[Records from a dataset]
(** X20.  [remove(k)] on a reachable cuckoo map always returns. It returns the
    value that [at(k)] had, or [nullopt] when the key was missing, in which
    case the map is unchanged. Afterwards the key is missing, every other key
    is found or missing as before and with the value it had, [size()] is one
    less if the key was present, and [bucket_count()] is unchanged. *)
Theorem ck_remove_effect catching c g m k :
  0 < c -> reachable catching c g m ->
  exists r m',
    Ck.remove hash k m = Returns r m' /\
    at_ m k = match r with Some v => Value v | None => not_found end /\
    (r = None -> m' = m) /\
    contains_key m' k = Value false /\ at_ m' k = not_found /\
    (forall k', k' <> k ->
       at_ m' k' = at_ m k' /\ contains_key m' k' = contains_key m k') /\
    Ck.size m' = Ck.size m - match r with Some _ => 1 | None => 0 end /\
    Ck.bucket_count m' = Ck.bucket_count m.
Proof.
  intros Hc Hreach.
  pose proof (reachable_inv catching c g m Hc Hreach) as Hinv.
  pose proof (reachable_single catching c g m Hc Hreach) as Hsingle.
  pose proof Hinv as ((Hsh & _) & _).
  destruct (ck_remove_spec hash m k Hinv Hsingle)
    as (r & m' & Hm' & Hr & Hinv' & _ & (Hc' & _) & Hl' & Hsz & Hsame).
  pose proof Hinv' as ((Hsh' & _) & _).
  exists r, m'. split; [exact Hm' |].
  split; [rewrite (ck_at_lookup hash m k Hsh), Hr; reflexivity |].
  split; [exact Hsame |].
  rewrite (ck_contains_lookup hash m' k Hsh'), (ck_at_lookup hash m' k Hsh').
  rewrite Hl', (bool_decide_eq_true_2 (k = k) eq_refl).
  split; [reflexivity |]. split; [reflexivity |]. split.
  { intros k' Hne.
    rewrite (ck_at_lookup hash m' k' Hsh'), (ck_at_lookup hash m k' Hsh).
    rewrite (ck_contains_lookup hash m' k' Hsh').
    rewrite (ck_contains_lookup hash m k' Hsh).
    rewrite Hl', (bool_decide_eq_false_2 (k' = k) Hne). auto. }
  split; [exact Hsz |]. unfold Ck.bucket_count. rewrite Hc'. reflexivity.
Qed.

- What you should do
The response has to match the records above word for word.

- Answer for the task
(** X20.  [remove(k)] on a reachable cuckoo map always returns. It returns the
    value that [at(k)] had, or [nullopt] when the key was missing, in which
    case the map is unchanged. Afterwards the key is missing, every other key
    is found or missing as before and with the value it had, [size()] is one
    less if the key was present, and [bucket_count()] is unchanged. *)
Theorem ck_remove_effect catching c g m k :
  0 < c -> reachable catching c g m ->
  exists r m',
    Ck.remove hash k m = Returns r m' /\
    at_ m k = match r with Some v => Value v | None => not_found end /\
    (r = None -> m' = m) /\
    contains_key m' k = Value false /\ at_ m' k = not_found /\
    (forall k', k' <> k ->
       at_ m' k' = at_ m k' /\ contains_key m' k' = contains_key m k') /\
    Ck.size m' = Ck.size m - match r with Some _ => 1 | None => 0 end /\
    Ck.bucket_count m' = Ck.bucket_count m.
Proof.
  intros Hc Hreach.
  pose proof (reachable_inv catching c g m Hc Hreach) as Hinv.
  pose proof (reachable_single catching c g m Hc Hreach) as Hsingle.
  pose proof Hinv as ((Hsh & _) & _).
  destruct (ck_remove_spec hash m k Hinv Hsingle)
    as (r & m' & Hm' & Hr & Hinv' & _ & (Hc' & _) & Hl' & Hsz & Hsame).
  pose proof Hinv' as ((Hsh' & _) & _).
  exists r, m'. split; [exact Hm' |].
  split; [rewrite (ck_at_lookup hash m k Hsh), Hr; reflexivity |].
  split; [exact Hsame |].
  rewrite (ck_contains_lookup hash m' k Hsh'), (ck_at_lookup hash m' k Hsh').
  rewrite Hl', (bool_decide_eq_true_2 (k = k) eq_refl).
  split; [reflexivity |]. split; [reflexivity |]. split.
  { intros k' Hne.
    rewrite (ck_at_lookup hash m' k' Hsh'), (ck_at_lookup hash m k' Hsh).
    rewrite (ck_contains_lookup hash m' k' Hsh').
    rewrite (ck_contains_lookup hash m k' Hsh).
    rewrite Hl', (bool_decide_eq_false_2 (k' = k) Hne). auto. }
  split; [exact Hsz |]. unfold Ck.bucket_count. rewrite Hc'. reflexivity.
Qed.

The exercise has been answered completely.